Pero cuando oscurece, todo cambia. Siempre está fresco. Siempre hay una brisa, por lo general del sudeste, que cruza la terraza y renueva.
Pero eso no es lo mejor de la terraza. Allí arriba, los ruidos de la ciudad ya casi no se escuchan y las luces artificiales ya no molestan. Entonces, el cielo es más oscuro y las estrellas mucho más brillantes.
La primera vez que subí ahí de noche, me impactó. Más aún: me llevó al pasado, a otros cielos similares.
Y, a pesar de que los creía ya olvidados, se acomodaron instantáneamente en el cielo de mi terraza.

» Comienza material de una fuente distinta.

(** The row capacity is not an absolute limit.  For any positive
    capacities and any [n], some sequence of stores of one address, one row
    more at each new block, leaves [n] rows in the cache. *)
Theorem row_capacity_exceeded rc acap ub (n : nat) :
  1 <= rc → 1 <= acap → ∃ tr st, reached rc acap ub tr st ∧ numRows (a st) = Z.of_nat n.
Proof.
  intros Hrc Hac. set (R := @canonical_range string AddressCacheItem _ _).
  set (r := mkCompact "a" 0 [] None 0 0 true true 0 0 "").
  set (h := λ k : nat, replicate HashSize (if Nat.even k then 0 else 1)).
  assert (∀ ac, same_config (NewAddressCache rc acap ub) ac → disabled ac = false) as Hd.
  { intros ac (H1 & H2 & _). cbn in H1, H2. unfold disabled. rewrite H1, H2.
    apply orb_false_iff. split; apply Z.ltb_ge; lia. }
  assert (∀ k : nat, h (S k) ≠ h k) as Hh.
  { intros k E. unfold h in E. rewrite Nat.even_succ, <- Nat.negb_even in E. by destruct (Nat.even k). }
  assert (∃ tr st it, reached rc acap ub tr st ∧ same_config (NewAddressCache rc acap ub) st ∧
    a st = {["a" := it]} ∧ olen (rows it) = Z.of_nat n ∧ hash it = h n)
    as (tr & st & it & Hre & _ & Ha & Hl & _).
  { induction n as [|n (tr & st & it & Hre & Hcfg & Ha & Hl & Hhash)].
    - destruct (StoreRowsCompact_new (R:=R) "a" [] (mkBlockID (h O) 0) (NewAddressCache rc acap ub))
        as (m & Hm & _ & E); [by apply Hd|done|change (0 <= rc); lia|].
      eexists _, _, _. split; [apply (reached_step _ _ _ R (OpStoreRowsCompact "a" (Some [])
        (Some (mkBlockID (h O) 0)))), reached_new|].
      cbn [exec]. unfold run, mbind, goM_bind. rewrite E. split; [done|].
      assert (m = ∅) as -> by (apply map_empty; intros k; by eapply lookup_weaken_None; [apply lookup_empty|]). done.
    - eexists _, _, _. split; [apply (reached_step _ _ _ R (OpStoreRowsCompact "a"
        (Some (replicate (S n) r)) (Some (mkBlockID (h (S n)) 0)))), Hre|].
      cbn [exec]. unfold run, mbind, goM_bind. erewrite grow_one; [|by apply Hd|exact Ha| |].
      + split; [done|]. split; [done|]. split; [|done]. unfold olen, zlen. cbn [default from_option id rows set_rows].
        by rewrite length_replicate.
      + rewrite Hhash. intros E. exact (Hh n (eq_sym E)).
      + unfold zlen. rewrite length_replicate. lia. }
  exists tr, st. split; [done|]. by rewrite Ha, numRows_singleton, Hl.
Qed.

Sin pensarlo, supe hacia dónde mirar para buscar la Cruz del Sur, las Tres Marías y hacía dónde para ver todavía a Venus, que quería acostarse en la cordillera.
Y recordé tres cielos.
Uno, el de mis años niños, en mi tierra. Allá, en medio del monte, en donde estaba la casa de mi viejo. No hay otro cielo más estrellado que ese. Ninguno, en ninguna parte.

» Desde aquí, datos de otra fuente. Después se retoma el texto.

(* ===== verification/ApiCache.v ===== *)
(** * The block cache (api/types/apicache.go)

    [APICache] maps block hashes to cached blocks and heights to hashes; a
    [BlockPriorityQueue], a heap with a settable comparison, decides which
    block leaves when the cache is full.  The queue builds its own
    [CachedBlock] objects: they are never the objects stored in the cache map,
    so the two are separate values here.  Exported methods are atomic steps
    (each holds the cache mutex), and a method reads the clock through [now],
    whose [n]-th value is its [n]-th call of time.Now. *)
From S2P Require Import Prelude Heap.

Section ApiCache.
(** The fields of a block summary and of a stake info that the cache never
    reads. *)
Context {BlockRest StakeRest : Type}.
(** chainhash.NewHashFromStr, with [None] for a non-nil error, and Hash.String. *)
Context (NewHashFromStr : string → option Hash) (HashString : Hash → string).

(** ** Data *)
Record BlockDataBasic := mkBDB {
  bd_Height : Z;   (* uint32 *)
  bd_Size : Z;     (* uint32 *)
  bd_Hash : string;
  bd_Rest : BlockRest
}.

Record StakeInfoExtended := mkSIE {
  si_Hash : string;
  si_FeeinfoHeight : Z;   (* Feeinfo.Height, uint32 *)
  si_Rest : StakeRest
}.

Record CachedBlock := mkCached {
  height : Z;             (* uint32 *)
  hash : string;
  summary : option BlockDataBasic;
  stakeInfo : option StakeInfoExtended;
  accesses : Z;           (* int64 *)
  accessTime : Z;         (* int64, nanoseconds *)
  heapIdx : Z
}.

Definition setHeapIdx (i : nat) (b : CachedBlock) : CachedBlock :=
  mkCached (height b) (hash b) (summary b) (stakeInfo b) (accesses b) (accessTime b) (Z.of_nat i).

(** What a block is, its position in the heap aside. *)
Definition strip (b : CachedBlock) : CachedBlock := setHeapIdx 0 b.

(** [Access] with the current time. *)
Definition Access (t : Z) (b : CachedBlock) : CachedBlock :=
  mkCached (height b) (hash b) (summary b) (stakeInfo b) (i64 (accesses b + 1)) t (heapIdx b).

Record BlockPriorityQueue := mkPQ {
  bh : list CachedBlock;
  pq_capacity : Z;        (* uint32 *)
  needsReheap : bool;
  minHeight : Z;
  maxHeight : Z;
  lessFn : CachedBlock → CachedBlock → bool;
  lastAccess : Z          (* nanoseconds *)
}.

Record APICache := mkApi {
  isEnabled : option bool;   (* atomic.Value: [None] before the first Store *)
  capacity : Z;              (* uint32 *)
  blockCache : gmap Hash CachedBlock;
  MainchainBlocks : gmap Z Hash;
  expireQueue : BlockPriorityQueue;
  hits : Z;
  misses : Z
}.

Abbreviation PQ := (goM BlockPriorityQueue unit).
Abbreviation API := (goM APICache unit).

(** ** Comparators *)
Definition LessByHeight (bi bj : CachedBlock) : bool := height bi <? height bj.
Definition LessByAccessCount (bi bj : CachedBlock) : bool := accesses bi <? accesses bj.
Definition LessByAccessTime (bi bj : CachedBlock) : bool := accessTime bi <? accessTime bj.
Definition LessByAccessCountThenHeight (bi bj : CachedBlock) : bool :=
  if accesses bi =? accesses bj then LessByHeight bi bj else LessByAccessCount bi bj.

(** Go panics on the division when the threshold is 0; the threshold in use
    is one millisecond. *)
Definition MakeLessByAccessTimeThenCount (millisecondsBinned : Z) (bi bj : CachedBlock) : bool :=
  let millisecondThreshold := i64 (millisecondsBinned * 1000000) in
  let epochDiff := Z.quot (i64 (accessTime bi - accessTime bj)) millisecondThreshold in
  if epochDiff =? 0 then LessByAccessCount bi bj else LessByAccessTime bi bj.

(** ** Building a cached block *)
(** [checkBlockHeightHash]; [None] is the nil dereference when both are nil. *)
Definition checkBlockHeightHash (bs : option BlockDataBasic) (si : option StakeInfoExtended)
    : option (Z * string * bool) :=
  match bs, si with
  | None, None => None
  | None, Some si => Some (si_FeeinfoHeight si, si_Hash si, false)
  | Some bs, None => Some (bd_Height bs, bd_Hash bs, false)
  | Some bs, Some si =>
    Some (bd_Height bs, bd_Hash bs,
      if negb (bd_Height bs =? si_FeeinfoHeight si) then true
      else negb (bool_decide (bd_Hash bs = si_Hash si)))
  end.

(** [None] is the nil pointer. *)
Definition newCachedBlock (bs : option BlockDataBasic) (si : option StakeInfoExtended) : option CachedBlock :=
  match checkBlockHeightHash bs si with
  | None => None
  | Some (_, _, true) => None
  | Some (h, hs, false) => Some (mkCached h hs bs si 0 0 (-1))
  end.

(** ** The priority queue *)
Definition set_bh (l : list CachedBlock) (q : BlockPriorityQueue) : BlockPriorityQueue :=
  mkPQ l (pq_capacity q) (needsReheap q) (minHeight q) (maxHeight q) (lessFn q) (lastAccess q).
Definition set_minmax (mn mx : Z) (q : BlockPriorityQueue) : BlockPriorityQueue :=
  mkPQ (bh q) (pq_capacity q) (needsReheap q) mn mx (lessFn q) (lastAccess q).

Definition MaxUint32 : Z := 2 ^ 32 - 1.

Definition NewBlockPriorityQueue (cap : Z) : BlockPriorityQueue :=
  mkPQ [] cap false MaxUint32 (-1) (MakeLessByAccessTimeThenCount 1) 0.

Definition SetLessFn (f : CachedBlock → CachedBlock → bool) : PQ unit := modify (λ q,
  mkPQ (bh q) (pq_capacity q) (needsReheap q) (minHeight q) (maxHeight q) f (lastAccess q)).
Definition setAccessTime (t : Z) : PQ unit := modify (λ q,
  mkPQ (bh q) (pq_capacity q) (needsReheap q) (minHeight q) (maxHeight q) (lessFn q) t).
Definition setNeedsReheap (b : bool) : PQ unit := modify (λ q,
  mkPQ (bh q) (pq_capacity q) b (minHeight q) (maxHeight q) (lessFn q) (lastAccess q)).
Definition doesNeedReheap (t : Z) (q : BlockPriorityQueue) : bool :=
  needsReheap q && (7000000000 <? t - lastAccess q).

(** Run a heap function on [pq.bh] with [pq.Less] and [pq.Swap]. *)
Definition heapOp (f : (CachedBlock → CachedBlock → bool) → (nat → CachedBlock → CachedBlock) →
    list CachedBlock → res unit (list CachedBlock)) : PQ unit := λ q,
  match f (lessFn q) setHeapIdx (bh q) with
  | Ok l => (Ok tt, set_bh l q)
  | Err e => (Err e, q)
  | Panic => (Panic, q)
  | NoFuel => (NoFuel, q)
  end.

Definition minmax (h : Z) (q : BlockPriorityQueue) : BlockPriorityQueue :=
  let q := if maxHeight q <? h then set_minmax (minHeight q) h q else q in
  if h <? minHeight q then set_minmax h (maxHeight q) q else q.
Definition updateMinMax (h : Z) : PQ unit := modify (minmax h).

(** The scan widens the range; it is not reset first. *)
Definition RescanMinMax : PQ unit := modify (λ q, foldl (λ q b, minmax (height b) q) q (bh q)).

Definition RescanMinMaxForRemove (h : Z) : PQ unit :=
  hit ← gets (λ q, (h =? minHeight q) || (h =? maxHeight q));
  if hit : bool then RescanMinMax else mret tt.

Definition RescanMinMaxForUpdate (heightAdd heightRemove : Z) : PQ unit :=
  hit ← gets (λ q, ((heightRemove =? minHeight q) && (heightRemove <=? heightAdd)) ||
                   ((heightRemove =? maxHeight q) && (heightAdd <=? heightRemove)));
  _ ← (if hit : bool then RescanMinMax else mret tt);
  updateMinMax heightAdd.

El otro cielo es el que vi cuando tenía (creo) unos 19 años. Yo corría en medio de la noche, por la ruta, entre Carmen de Patagones y Viedma. No había nada ni nadie. Solo yo corriendo, dejado de un tremendo cielo estrellado. No recuerdo haberme sentido así nunca más. Perdí la noción del tiempo, del lugar, del cansancio, del destino. Algún día contaré que así allí, esa noche, corriendo. Esa es otra historia.
El tercer cielo fue el de una noche en Neuquén. En un banco de una plazoleta que quedaba junto a la terminal de ómnibus vieja, de la ciudad capital. La última vez que pasé por Neuquén me causó una gran desolación ver que ya el banco no estaba, ni la plazoleta, ni la terminal. La de aquel cielo estrellado fue la misma sensación de inmensidad, aunque quizás esa noche la inmensidad tenía otros condimentos. Creo que yo tenía unos 32 años.

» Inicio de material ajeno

Lemma connectNew_synced client new : ∀ db bs ds th thash db' h hash,
  synced db bs ds → blocks_ok client db → side_chain client bs new →
  connectNewChain params client (b_Hash <$> new) th thash db = (Ok (h, hash, None), db') →
  ∃ dnew, length dnew = length new ∧ synced db' (bs ++ new) (ds ++ dnew).
Proof.
  induction new as [|b new IH]; intros db bs ds th thash db' h hash Hs Hb Hside H; cbn [connectNewChain fmap list_fmap] in H.
  { destruct (_ =? _); [|done]. injection H as _ _ <-. exists []. by rewrite !app_nil_r. }
  destruct Hside as (Hget & Hnext & Hside).
  destruct (ConnectBlockHash params client (b_Hash b) db) as [r1 db1] eqn:E1.
  destruct r1 as [b1|e| |]; [|by destruct (DBTipBlockHeader client db1) as [[] ?]|done|done].
  unfold ConnectBlockHash, getBlock in E1. rewrite Hget, (bind_Ok (orFail _ (Some b)) _ db b db eq_refl) in E1.
  apply bind_inv in E1 as [([] & s2 & E2 & E1)|E1]; [|by destruct E1 as [(? & ? & ?)|[[? ?]|[? ?]]]].
  injection E1 as -> ->.
  destruct (ConnectBlock_synced _ _ _ _ _ _ _ Hs Hnext Hb E2) as [Hb1 [(_ & [? ?] & _)|(d & Hs1 & _)]]; [done..|].
  destruct (IH _ _ _ _ _ _ _ _ Hs1 Hb1 Hside H) as (dnew & Hl & Hs').
  exists (d :: dnew). rewrite <- !app_assoc in Hs'. split; [cbn; by rewrite Hl|done].
Qed.
End Values.
End Invariant.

En mi terraza, en este modesto espacio sin firuletes, encontré mis otros tres cielos la primera vez que subí.
Desde ese momento, subo todas las noches. A veces me quedó un rato larguísimo y otras solo un instante.
No hay nada especial allí. Apenas un cielo estrellado, con la Cruz del Sur y las Tres Marías y mis otros tres cielos.
Es una zoncera. No me hagan caso. Quizás solo supo a la terraza a esperar que pase un pelado por la vereda y gritarle alguna cosa, sin que me vea.